- Task details: For the records below, print the lines from the line with "exists it' tx', DIter_Next" through the line with "(length rows <= n)%nat" exactly as written; include both end lines and exclude the rest.

*** Input material ***

(** ... or go on to the next record. *)
Lemma visited_walking lo it tx it' tx' k :
  walking lo (tx_readset tx) (di_iter it) -> it_at (di_iter it) = Some k ->
  di_cur it = it_CurNode (di_iter it) -> visited it tx it' tx' -> ValidateValue (di_val it') = false ->
  walking lo (tx_readset tx') (it_Next s (di_iter it)).2.
Proof.
  intros [Hok Hpos Hgap Hnone] Hk Hcur [Hi Htab Hc Hval Hg Hl Hrd Hp Htx] Hv.
  pose proof (it_CurNode_spec s _ k Hok Hk) as Ha. rewrite <- Hcur in Ha.
  destruct (Hnodes _ _ Ha) as [Hnn [n Hn]]. destruct (it_Next_spec s _ k Hok Hk) as [Hok' Hleast].
  rewrite Hk in Hgap, Hnone. specialize (Hpos k Hk).
  assert (forall x, k < x -> before x (it_at (it_Next s (di_iter it)).2) -> ms_map s !! x = None) as Hskip.
  { intros x Hx Hb. destruct (ms_map s !! x) as [a|] eqn:E; [|done]. exfalso.
    destruct (it_at (it_Next s (di_iter it)).2) as [k'|]; simpl in *.
    - destruct Hleast as [_ Hl']. specialize (Hl' x (conj Hx (ex_intro _ a E))). lia.
    - apply (Hleast x). eauto. }
  split; [done| | |].
  - intros k' Hk'. rewrite Hk' in Hleast. destruct Hleast as [[? _] _]. lia.
  - intros x Hlo Hb. destruct (Z.lt_trichotomy x k) as [Hlt|[->|Hlt]].
    + left. destruct (Hgap x Hlo Hlt) as [?|[_ ?]]; [by eapply covered_grown|].
      by apply (linked_covered _ (di_iter it)).
    + left. left. exists (di_cur it), n. split_and!; try done. auto.
    + destruct (Next_guards s _ k x Hok Hk Hlt Hb) as [?|?]; [left|by right].
      by apply (linked_covered _ (di_iter it)).
  - intros x Hlo Hb. destruct (Z.lt_trichotomy x k) as [Hlt|[->|Hlt]]; [by apply Hnone| |].
    + rewrite (abs_row k _ n) by done. rewrite (Hval n Hn) in Hv. unfold visible. by rewrite Hv.
    + apply abs_absent. by apply Hskip.
Qed.

(** The records not yet passed: a walk passes one per round. *)
Definition rest (i : I) : gset Z := filter (fun x => ~ before x (it_at i)) (dom (ms_map s)).

Lemma rest_le (i : I) : (size (rest i) <= size (ms_map s))%nat.
Proof. rewrite <- size_dom. apply subseteq_size. unfold rest. set_solver. Qed.

Lemma rest_step (i : I) k :
  it_ok s i -> it_at i = Some k -> (size (rest (it_Next s i).2) < size (rest i))%nat.
Proof.
  intros Hok Hk. pose proof (it_CurNode_spec s _ k Hok Hk) as Ha.
  destruct (it_Next_spec s _ k Hok Hk) as [_ Hleast].
  apply subset_size. unfold rest. split.
  - intros x [Hb Hd]%elem_of_filter. apply elem_of_filter. split; [|done]. rewrite Hk. simpl.
    destruct (it_at (it_Next s i).2) as [k'|]; simpl in *; [|tauto]. destruct Hleast as [[? _] _]. lia.
  - intros Hsub. specialize (Hsub k). rewrite !elem_of_filter, Hk in Hsub. simpl in Hsub.
    destruct Hsub as [Hb _].
    + split; [lia|]. apply elem_of_dom. eauto.
    + apply Hb. destruct (it_at (it_Next s i).2) as [k'|]; simpl in *; [|done].
      destruct Hleast as [[? _] _]. lia.
Qed.

Lemma walking_end lo tx it :
  di_tableid it = t -> rs_wf (tx_readset tx) -> prev_ok (tx_readset tx) it ->
  walking lo (tx_readset tx) (di_iter it) -> it_at (di_iter it) = None ->
  stands lo tx (set_iter (di_iter it) NULL it) tx.
Proof.
  intros Ht Hwf Hp [Hok Hpos Hgap Hnone] E.
  split; simpl; rewrite ?E in *; try done.
  - by apply grown_refl.
  - exists (tx_readset tx). by destruct tx.
  - intros x Hlo Hb. destruct (Hgap x Hlo Hb) as [?|[[? ?] _]]; done.
Qed.

Lemma stands_trans lo tx tx1 it' tx' :
  grown (tx_readset tx) (tx_readset tx1) -> (exists r, tx1 = set_readset r tx) ->
  stands lo tx1 it' tx' -> stands lo tx it' tx'.
Proof.
  intros Hg [r1 ->] [Hg' [r ->] ? ? ? ? ? ?]. split; try done; [by eapply grown_trans|by exists r].
Qed.

Lemma Valid_at (i : I) : it_Valid i = true -> exists k, it_at i = Some k.
Proof. intros Hv. apply it_Valid_spec in Hv. by destruct Hv as [k ?]; eauto. Qed.

Lemma not_Valid_at (i : I) : it_Valid i = false -> it_at i = None.
Proof.
  intros E. destruct (it_at i) as [k|] eqn:Ek; [|done].
  assert (it_Valid i = true) by (apply it_Valid_spec; eauto). congruence.
Qed.

Lemma seek_loop_spec lo : forall fuel it tx,
  di_tableid it = t -> rs_wf (tx_readset tx) -> prev_ok (tx_readset tx) it ->
  walking lo (tx_readset tx) (di_iter it) -> di_cur it = it_CurNode (di_iter it) ->
  (size (rest (di_iter it)) < fuel)%nat ->
  exists it' tx', seek_loop fuel s it tx db = Ok (it', tx') /\ stands lo tx it' tx'.
Proof.
  induction fuel as [|fuel IH]; intros it tx Ht Hwf Hp Hw Hcur Hf; [lia|]. simpl.
  destruct (it_Valid (di_iter it)) eqn:Ev; [|apply not_Valid_at in Ev; eauto using walking_end].
  apply Valid_at in Ev as [k Hk]. pose proof (wk_ok _ _ _ Hw) as Hok.
  pose proof (it_CurNode_spec s _ k Hok Hk) as Ha. rewrite <- Hcur in Ha.
  destruct (Hnodes _ _ Ha) as [_ [n Hn]].
  destruct (visit_spec it tx n Hwf Hp Hn) as (it1 & tx1 & -> & Hv). unfold mbind, result_bind.
  destruct (ValidateValue (di_val it1)) eqn:Ev.
  - exists it1, tx1. split; [done|]. by eapply visited_stands.
  - pose proof (visited_walking lo it tx it1 tx1 k Hw Hk Hcur Hv Ev) as Hw1.
    pose proof (rest_step _ k Hok Hk) as Hr. destruct Hv as [Hi Htab Hc _ Hg _ _ Hp1 Htx]. rewrite Hi.
    destruct (IH (set_iter (it_Next s (di_iter it)).2 (it_CurNode (it_Next s (di_iter it)).2) it1) tx1)
      as (it' & tx' & E & Hst); simpl; try done; [congruence|apply Hg|lia|].
    exists it', tx'. split; [done|]. by eapply stands_trans.
Qed.

Lemma next_loop_spec lo : forall fuel it tx,
  di_tableid it = t -> rs_wf (tx_readset tx) -> prev_ok (tx_readset tx) it ->
  walking lo (tx_readset tx) (di_iter it) -> (size (rest (di_iter it)) < fuel)%nat ->
  exists it' tx', next_loop fuel s it tx db = Ok (it', tx') /\ stands lo tx it' tx'.
Proof.
  induction fuel as [|fuel IH]; intros it tx Ht Hwf Hp Hw Hf; [lia|]. simpl.
  destruct (it_Valid (di_iter it)) eqn:Ev; [|apply not_Valid_at in Ev; eauto using walking_end].
  apply Valid_at in Ev as [k Hk]. pose proof (wk_ok _ _ _ Hw) as Hok.
  destruct (Hnodes _ _ (it_CurNode_spec s _ k Hok Hk)) as [_ [n Hn]].
  set (it0 := set_iter (di_iter it) (it_CurNode (di_iter it)) it).
  destruct (visit_next_spec it0 tx n Hwf Hp Hn Hok) as (it1 & tx1 & -> & Hv). unfold mbind, result_bind.
  destruct (ValidateValue (di_val it1)) eqn:Ev.
  - exists it1, tx1. split; [done|]. by eapply (visited_stands lo it0).
  - pose proof (visited_walking lo it0 tx it1 tx1 k Hw Hk eq_refl Hv Ev) as Hw1.
    pose proof (rest_step _ k Hok Hk) as Hr. destruct Hv as [Hi Htab Hc _ Hg _ _ Hp1 Htx]. rewrite Hi.
    destruct (IH (set_iter (it_Next s (di_iter it)).2 (di_cur it1) it1) tx1)
      as (it' & tx' & E & Hst); simpl; try done; [by rewrite Htab|apply Hg|simpl in Hr; lia|].
    exists it', tx'. split; [done|]. by eapply stands_trans.
Qed.

(** [Seek] and [SeekToFirst]: the cursor stands at the first record from [lo]. *)
Lemma seek_from_spec lo fuel (i : I) it tx :
  di_tableid it = t -> rs_wf (tx_readset tx) -> prev_ok (tx_readset tx) it ->
  it_ok s i -> is_least (fun k => lo <= k /\ is_Some (ms_map s !! k)) (it_at i) ->
  (forall x, lo <= x -> before x (it_at i) -> ms_guards s (it_GetLink i) (it_GetLinkTarget i) x) ->
  (size (ms_map s) < fuel)%nat ->
  exists it' tx', seek_from fuel s i it tx db = Ok (it', tx') /\ stands lo tx it' tx'.
Proof.
  intros Ht Hwf Hp Hok Hleast Hguard Hf. unfold seek_from.
  assert (forall x, lo <= x -> before x (it_at i) -> abs db t x = None) as Hnone.
  { intros x Hlo Hb. apply abs_absent. destruct (ms_map s !! x) as [a|] eqn:E; [|done]. exfalso.
    destruct (it_at i) as [k|]; simpl in *.
    - destruct Hleast as [_ Hl]. specialize (Hl x (conj Hlo (ex_intro _ a E))). lia.
    - apply (Hleast x). eauto. }
  destruct (it_Valid i) eqn:Ev.
  - apply Valid_at in Ev as [k Hk]. apply (seek_loop_spec lo); simpl; try done.
    + split; try done.
      * intros k' Hk'. rewrite Hk' in Hleast. by destruct Hleast as [[? _] _].
      * intros x Hlo Hb. right. split; [eauto|]. auto.
    + pose proof (rest_le i). lia.
  - apply not_Valid_at in Ev. pose proof (it_CurNode_end s i Hok Ev) as Hcur.
    destruct (add_link_spec i tx Hwf) as [Hg Hl].
    do 2 eexists. split; [done|].
    split; cbn [di_iter di_tableid set_iter di_cur]; rewrite ?Ev; try done; [by eexists| |intros x Hlo _; apply Hnone; [done|by rewrite Ev]|].
    + by eapply prev_ok_grown.
    + intros x Hlo _. apply (linked_covered _ i); [done..|]. apply Hguard; [done|by rewrite Ev].
Qed.

Lemma Seek_stands fuel key it tx :
  di_tableid it = t -> rs_wf (tx_readset tx) -> prev_ok (tx_readset tx) it ->
  (size (ms_map s) < fuel)%nat ->
  exists it' tx', DIter_Seek fuel key it tx db = Ok (it', tx') /\ stands key tx it' tx'.
Proof.
  intros Ht Hwf Hp Hf. unfold DIter_Seek. rewrite Ht, Hs. simpl. unfold mbind, result_bind.
  destruct (it_Seek_spec s key (di_iter it)) as [Hok Hleast].
  apply seek_from_spec; try done. intros x Hlo Hb. by apply (Seek_guards s key (di_iter it)).
Qed.

(** [Next] from a row: the cursor stands at the first row after it. *)
Lemma Next_stands fuel it tx lo k tx0 :
  stands lo tx0 it tx -> it_at (di_iter it) = Some k -> (size (ms_map s) < fuel)%nat ->
  exists it' tx', DIter_Next fuel it tx db = Ok (it', tx') /\ stands (k + 1) tx it' tx'.
Proof.
  intros Hst Hk Hf. pose proof (st_at _ _ _ _ Hst) as Hat. rewrite Hk in Hat.
  destruct Hat as (_ & _ & _ & _ & Hl). pose proof (st_ok _ _ _ _ Hst) as Hok.
  destruct (it_Next_spec s _ k Hok Hk) as [Hok' Hleast].
  unfold DIter_Next. rewrite (st_table _ _ _ _ Hst), Hs. simpl. unfold mbind, result_bind.
  apply (next_loop_spec (k + 1)); simpl.
  - apply (st_table _ _ _ _ Hst).
  - apply (st_grown _ _ _ _ Hst).
  - apply (st_prev _ _ _ _ Hst).
  - split; [done| | |].
    + intros k' Hk'. rewrite Hk' in Hleast. destruct Hleast as [[? _] _]. lia.
    + intros x Hlo Hb. destruct (Next_guards s _ k x Hok Hk) as [?|?]; [lia|done| |by right].
      left. by apply (linked_covered _ (di_iter it)).
    + intros x Hlo Hb. apply abs_absent. destruct (ms_map s !! x) as [a|] eqn:E; [|done]. exfalso.
      assert (k < x) as Hx by lia.
      destruct (it_at (it_Next s (di_iter it)).2) as [k'|]; simpl in *.
      * destruct Hleast as [_ Hl']. specialize (Hl' x (conj Hx (ex_intro _ a E))). lia.
      * apply (Hleast x). eauto.
  - pose proof (rest_le (it_Next s (di_iter it)).2). lia.
Qed.

(** ** Whole scans *)

Definition rows_at (rows : list (Z * addr)) (x : Z) : option addr := (list_to_map rows : gmap Z addr) !! x.

(** A scan returns exactly the rows from [lo] to where it stops, and the read
    set vouches for all of them. *)
Record scanned (lo : Z) tx (rows : list (Z * addr)) it' tx' : Prop := {
  sc_grown : grown (tx_readset tx) (tx_readset tx');
  sc_rows x : lo <= x -> before x (it_at (di_iter it')) -> abs db t x = rows_at rows x;
  sc_cov x : lo <= x -> before x (it_at (di_iter it')) -> covered (tx_readset tx') x;
  sc_lo : Forall (fun p => lo <= p.1) rows;
  sc_sorted : StronglySorted (fun p q => p.1 < q.1) rows
}.

Lemma scanned_nil lo tx0 it tx : stands lo tx0 it tx -> scanned lo tx [] it tx.
Proof.
  intros Hst. split; [|apply (st_none _ _ _ _ Hst)|apply (st_cov _ _ _ _ Hst)|constructor..].
  apply grown_refl, (st_grown _ _ _ _ Hst).
Qed.

Lemma scan_rows_spec fuel : forall n lo it tx tx0,
  (size (ms_map s) < fuel)%nat -> stands lo tx0 it tx ->
  exists rows it' tx', scan_rows fuel n it tx db = Ok (rows, it', tx') /\ scanned lo tx rows it' tx' /\
    (length rows <= n)%nat /\ (it_at (di_iter it') = None \/ length rows = n).
Proof.
  induction n as [|n IH]; intros lo it tx tx0 Hf Hst.
  { exists [], it, tx. split; [done|]. split; [by eapply scanned_nil|auto]. }
  simpl. pose proof (st_at _ _ _ _ Hst) as Hat. unfold DIter_Valid.
  destruct (it_at (di_iter it)) as [k|] eqn:Hk.
  2:{ rewrite Hat. exists [], it, tx. split; [done|]. split; [by eapply scanned_nil|].
      rewrite Hk. simpl. split; [lia|by left]. }
  destruct Hat as (Hlo & Hcur & Habs & Hcov & Hl). rewrite (proj2 (Z.eqb_neq _ _) Hcur). cbn [negb].
  destruct (Next_stands fuel it tx lo k tx0 Hst Hk Hf) as (it1 & tx1 & -> & Hst1).
  unfold mbind, result_bind.
  destruct (IH (k + 1) it1 tx1 tx Hf Hst1) as (rows & it' & tx' & -> & [Hg Hrows Hc Hrlo Hsort] & Hn & Hend).
  do 3 eexists. split; [done|]. unfold DIter_Key. rewrite (it_Key_spec (di_iter it) k Hk).
  pose proof (grown_trans _ _ _ (st_grown _ _ _ _ Hst1) Hg) as Hg'.
  assert (Forall (fun p => k < p.1) rows) as Hgt.
  { eapply Forall_impl; [exact Hrlo|]. intros p. simpl. lia. }
  split; [|simpl; split; [lia|naive_solver]]. split; [done| | | |by constructor].
  - intros x Hx Hb. unfold rows_at. simpl. destruct (Z.lt_trichotomy x k) as [Hlt|[->|Hlt]].
    + rewrite lookup_insert_ne by lia. rewrite (st_none _ _ _ _ Hst x Hx) by (by rewrite Hk).
      destruct (list_to_map rows !! x) as [v|] eqn:E; [|done].
      apply elem_of_list_to_map_2 in E. rewrite Forall_forall in Hgt. specialize (Hgt _ E). simpl in Hgt. lia.
    + by rewrite lookup_insert_eq.
    + rewrite lookup_insert_ne by lia. apply Hrows; [lia|done].
  - intros x Hx Hb. destruct (Z.lt_trichotomy x k) as [Hlt|[->|Hlt]].
    + eapply covered_grown; [exact Hg'|]. apply (st_cov _ _ _ _ Hst); [done|by rewrite Hk].
    + by eapply covered_grown.
    + apply Hc; [lia|done].
  - constructor; [done|]. eapply Forall_impl; [exact Hgt|]. intros p. simpl. lia.
Qed.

*** End of Input material ***

- Written response:
  exists it' tx', DIter_Next fuel it tx db = Ok (it', tx') /\ stands (k + 1) tx it' tx'.
Proof.
  intros Hst Hk Hf. pose proof (st_at _ _ _ _ Hst) as Hat. rewrite Hk in Hat.
  destruct Hat as (_ & _ & _ & _ & Hl). pose proof (st_ok _ _ _ _ Hst) as Hok.
  destruct (it_Next_spec s _ k Hok Hk) as [Hok' Hleast].
  unfold DIter_Next. rewrite (st_table _ _ _ _ Hst), Hs. simpl. unfold mbind, result_bind.
  apply (next_loop_spec (k + 1)); simpl.
  - apply (st_table _ _ _ _ Hst).
  - apply (st_grown _ _ _ _ Hst).
  - apply (st_prev _ _ _ _ Hst).
  - split; [done| | |].
    + intros k' Hk'. rewrite Hk' in Hleast. destruct Hleast as [[? _] _]. lia.
    + intros x Hlo Hb. destruct (Next_guards s _ k x Hok Hk) as [?|?]; [lia|done| |by right].
      left. by apply (linked_covered _ (di_iter it)).
    + intros x Hlo Hb. apply abs_absent. destruct (ms_map s !! x) as [a|] eqn:E; [|done]. exfalso.
      assert (k < x) as Hx by lia.
      destruct (it_at (it_Next s (di_iter it)).2) as [k'|]; simpl in *.
      * destruct Hleast as [_ Hl']. specialize (Hl' x (conj Hx (ex_intro _ a E))). lia.
      * apply (Hleast x). eauto.
  - pose proof (rest_le (it_Next s (di_iter it)).2). lia.
Qed.

(** ** Whole scans *)

Definition rows_at (rows : list (Z * addr)) (x : Z) : option addr := (list_to_map rows : gmap Z addr) !! x.

(** A scan returns exactly the rows from [lo] to where it stops, and the read
    set vouches for all of them. *)
Record scanned (lo : Z) tx (rows : list (Z * addr)) it' tx' : Prop := {
  sc_grown : grown (tx_readset tx) (tx_readset tx');
  sc_rows x : lo <= x -> before x (it_at (di_iter it')) -> abs db t x = rows_at rows x;
  sc_cov x : lo <= x -> before x (it_at (di_iter it')) -> covered (tx_readset tx') x;
  sc_lo : Forall (fun p => lo <= p.1) rows;
  sc_sorted : StronglySorted (fun p q => p.1 < q.1) rows
}.

Lemma scanned_nil lo tx0 it tx : stands lo tx0 it tx -> scanned lo tx [] it tx.
Proof.
  intros Hst. split; [|apply (st_none _ _ _ _ Hst)|apply (st_cov _ _ _ _ Hst)|constructor..].
  apply grown_refl, (st_grown _ _ _ _ Hst).
Qed.

Lemma scan_rows_spec fuel : forall n lo it tx tx0,
  (size (ms_map s) < fuel)%nat -> stands lo tx0 it tx ->
  exists rows it' tx', scan_rows fuel n it tx db = Ok (rows, it', tx') /\ scanned lo tx rows it' tx' /\
    (length rows <= n)%nat /\ (it_at (di_iter it') = None \/ length rows = n).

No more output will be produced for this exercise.